- WHAT IS NEEDED: After locating the line that contains "vm_compute. reflexivity." in the data below, set down exactly that line and each one after it through the line that contains "Overlay.bioBday s', Overlay.bioContact", and nothing more.

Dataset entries
(** X12.  The overlay shows the member opened last and nothing of an
    earlier call: for a name of the table, opening it after any other call of
    [openOverlay] (a member, a name the table lacks, a name inherited from
    [Object.prototype], a call that threw half-way) gives the same result as
    opening it directly. *)
Theorem openOverlay_shows_last_member
    (n1 n2 : string) (data : Overlay.Member) (s : Overlay.State) :
  Overlay.memberData !! n2 = Some data ->
  Overlay.openOverlay n2 (Overlay.state_of (Overlay.openOverlay n1 s))
  = Overlay.openOverlay n2 s.
Proof.
  intros Hdata.
  assert (Hget : Overlay.memberData_get n2 = Overlay.Own data)
    by (unfold Overlay.memberData_get; now rewrite Hdata).
  destruct s as [ov pm pn pr bb bc bs sg sa sh sw].
  unfold Overlay.openOverlay at 2.
  destruct (Overlay.memberData_get n1) as [d1| |];
    destruct ov as [c|]; cbn [Overlay.overlay Overlay.state_of]; try reflexivity;
    destruct pn as [x|]; cbn [Overlay.profileName Overlay.state_of]; try reflexivity;
    destruct pr as [y|];
    cbn [Overlay.profileRole Overlay.profileName Overlay.profileModel Overlay.bioBday
         Overlay.bioContact Overlay.bioSpecialty Overlay.statGender Overlay.statAge
         Overlay.statHeight Overlay.statWeight Overlay.overlay Overlay.state_of].
  - unfold Overlay.openOverlay. rewrite Hget.
    cbn [Overlay.profileRole Overlay.profileName Overlay.profileModel Overlay.bioBday
         Overlay.bioContact Overlay.bioSpecialty Overlay.statGender Overlay.statAge
         Overlay.statHeight Overlay.statWeight Overlay.overlay].
    now rewrite !set_if_present_twice, active_twice.
  - unfold Overlay.openOverlay. rewrite Hget. reflexivity.
  - destruct sg, sa, sh, sw; cbn [Overlay.state_of];
      unfold Overlay.openOverlay; rewrite Hget;
      cbn [Overlay.profileRole Overlay.profileName Overlay.profileModel Overlay.bioBday
           Overlay.bioContact Overlay.bioSpecialty Overlay.statGender Overlay.statAge
           Overlay.statHeight Overlay.statWeight Overlay.overlay];
      rewrite ?set_if_present_twice, ?active_twice; reflexivity.
  - unfold Overlay.openOverlay. rewrite Hget. reflexivity.
Qed.

Lemma openOverlay_shows_last_member_witness :
  Overlay.openOverlay "Jovan C. Certifico"
    (Overlay.state_of (Overlay.openOverlay "constructor" Overlay.page_blank))
  = Overlay.openOverlay "Jovan C. Certifico" Overlay.page_blank.
Proof.
  apply (openOverlay_shows_last_member "constructor" "Jovan C. Certifico"
           (Overlay.mkMember "model/source/Certifico.glb" "| FRONT END DEVELOPER |"
              "03/18/2006" "jcertifico@kld.edu.ph" "Front-end"
              (Overlay.mkStats "Male" "19" "162cm" "53kg"))).
  vm_compute. reflexivity.
Defined.

(** X13.  [closeOverlay] only hides: it removes the class <<active>> and
    leaves every text of the overlay as it is, doing it twice is doing it
    once, and on a page with the name and role elements opening a member of
    the table after closing gives what opening it directly gives. *)
Theorem closeOverlay_only_hides
    (name : string) (data : Overlay.Member) (s : Overlay.State) :
  Overlay.memberData !! name = Some data ->
  Overlay.profileName s <> None -> Overlay.profileRole s <> None ->
  let s' := Overlay.closeOverlay s in
  (forall c, Overlay.overlay s = Some c ->
             Overlay.overlay s' = Some (c ∖ {[Overlay.ACTIVE]}))
  /\ (Overlay.profileModel s', Overlay.profileName s', Overlay.profileRole s',
      Overlay.bioBday s', Overlay.bioContact s', Overlay.bioSpecialty s',
      Overlay.statGender s', Overlay.statAge s', Overlay.statHeight s',
      Overlay.statWeight s')
     = (Overlay.profileModel s, Overlay.profileName s, Overlay.profileRole s,
        Overlay.bioBday s, Overlay.bioContact s, Overlay.bioSpecialty s,
        Overlay.statGender s, Overlay.statAge s, Overlay.statHeight s,
        Overlay.statWeight s)
  /\ Overlay.closeOverlay s' = s'
  /\ Overlay.openOverlay name s' = Overlay.openOverlay name s.
Proof.
  intros Hdata Hname Hrole s'. subst s'.
  assert (Hget : Overlay.memberData_get name = Overlay.Own data)
    by (unfold Overlay.memberData_get; now rewrite Hdata).
  destruct s as [ov pm pn pr bb bc bs sg sa sh sw].
  cbn [Overlay.profileName Overlay.profileRole] in Hname, Hrole.
  destruct pn as [x|]; [|congruence]. destruct pr as [y|]; [|congruence].
  destruct ov as [c|]; unfold Overlay.closeOverlay;
    cbn [Overlay.profileRole Overlay.profileName Overlay.profileModel Overlay.bioBday
         Overlay.bioContact Overlay.bioSpecialty Overlay.statGender Overlay.statAge
         Overlay.statHeight Overlay.statWeight Overlay.overlay].
  - split; [intros c' [= <-]; reflexivity|]. split; [reflexivity|].
    split.
    + f_equal. f_equal. set_solver.
    + unfold Overlay.openOverlay. rewrite Hget.
      cbn [Overlay.profileRole Overlay.profileName Overlay.profileModel Overlay.bioBday
           Overlay.bioContact Overlay.bioSpecialty Overlay.statGender Overlay.statAge
           Overlay.statHeight Overlay.statWeight Overlay.overlay].
      now rewrite active_after_remove.
  - split; [intros c' [=]|]. repeat split; reflexivity.
Qed.

Lemma closeOverlay_only_hides_witness :
  let s := Overlay.state_of
             (Overlay.openOverlay "Kurt Andrew F. Dapat" Overlay.page_blank) in
  Overlay.closeOverlay (Overlay.closeOverlay s) = Overlay.closeOverlay s
  /\ Overlay.openOverlay "Kurt Andrew F. Dapat" (Overlay.closeOverlay s)
     = Overlay.openOverlay "Kurt Andrew F. Dapat" s.
Proof.
  exact (proj2 (proj2
           (closeOverlay_only_hides "Kurt Andrew F. Dapat"
              (Overlay.mkMember "model/source/Dapat.glb" "| DESIGNER |"
                 "03/18/2006" "kadapat@kld.edu.ph" "UI/UX Design"
                 (Overlay.mkStats "Male" "18" "154cm" "43kg"))
              (Overlay.state_of
                 (Overlay.openOverlay "Kurt Andrew F. Dapat" Overlay.page_blank))
              ltac:(vm_compute; reflexivity)
              ltac:(vm_compute; discriminate)
              ltac:(vm_compute; discriminate)))).
Defined.

(** ** Music player: what every reachable state satisfies *)

Ltac fields :=
  cbn; repeat split; try reflexivity; try discriminate; try assumption;
  try tauto; try (intros; congruence).

Section PlayerReach.

Import Player.

Lemma same_controls_refl (s : State) : same_controls s s.
Proof. unfold same_controls. fields. Qed.

Lemma same_controls_trans (s1 s2 s3 : State) :
  same_controls s1 s2 -> same_controls s2 s3 -> same_controls s1 s3.
Proof.
  unfold same_controls.
  intros (A1 & A2 & A3 & A4 & A5 & A6 & A7 & A8 & A9 & A10 & A11)
         (B1 & B2 & B3 & B4 & B5 & B6 & B7 & B8 & B9 & B10 & B11).
  repeat split; try congruence; auto.
Qed.

Lemma updateProgress_controls (s : State) :
  same_controls s (state_of (updateProgress s)).
Proof.
  unfold updateProgress, same_controls.
  destruct (currentAudio s) as [i|] eqn:Hi; [|fields].
  destruct (isPlaying s) eqn:Hp; [|fields].
  destruct (audios s !! i) as [a|]; [|fields].
  destruct (progressBar s) as [bar|] eqn:Hbar; [|fields].
  cbn [timeDisplay set_progressBar].
  destruct (timeDisplay s) as [lbl|] eqn:Hlbl; fields.
Qed.

Lemma update_audio_controls (i : nat) (f : Audio -> Audio) (s : State) :
  same_controls s (update_audio i f s).
Proof. unfold same_controls. fields. Qed.

Lemma set_uncaught_controls (l : list Error) (s : State) :
  same_controls s (set_uncaught l s).
Proof. unfold same_controls. fields. Qed.

Lemma attach_listeners_controls (s : State) : same_controls s (attach_listeners s).
Proof.
  unfold attach_listeners. destruct (currentAudio s);
    [apply update_audio_controls | apply same_controls_refl].
Qed.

- EXERCISE SOLUTION:
  vm_compute. reflexivity.
Defined.

(** X13.  [closeOverlay] only hides: it removes the class <<active>> and
    leaves every text of the overlay as it is, doing it twice is doing it
    once, and on a page with the name and role elements opening a member of
    the table after closing gives what opening it directly gives. *)
Theorem closeOverlay_only_hides
    (name : string) (data : Overlay.Member) (s : Overlay.State) :
  Overlay.memberData !! name = Some data ->
  Overlay.profileName s <> None -> Overlay.profileRole s <> None ->
  let s' := Overlay.closeOverlay s in
  (forall c, Overlay.overlay s = Some c ->
             Overlay.overlay s' = Some (c ∖ {[Overlay.ACTIVE]}))
  /\ (Overlay.profileModel s', Overlay.profileName s', Overlay.profileRole s',
      Overlay.bioBday s', Overlay.bioContact s', Overlay.bioSpecialty s',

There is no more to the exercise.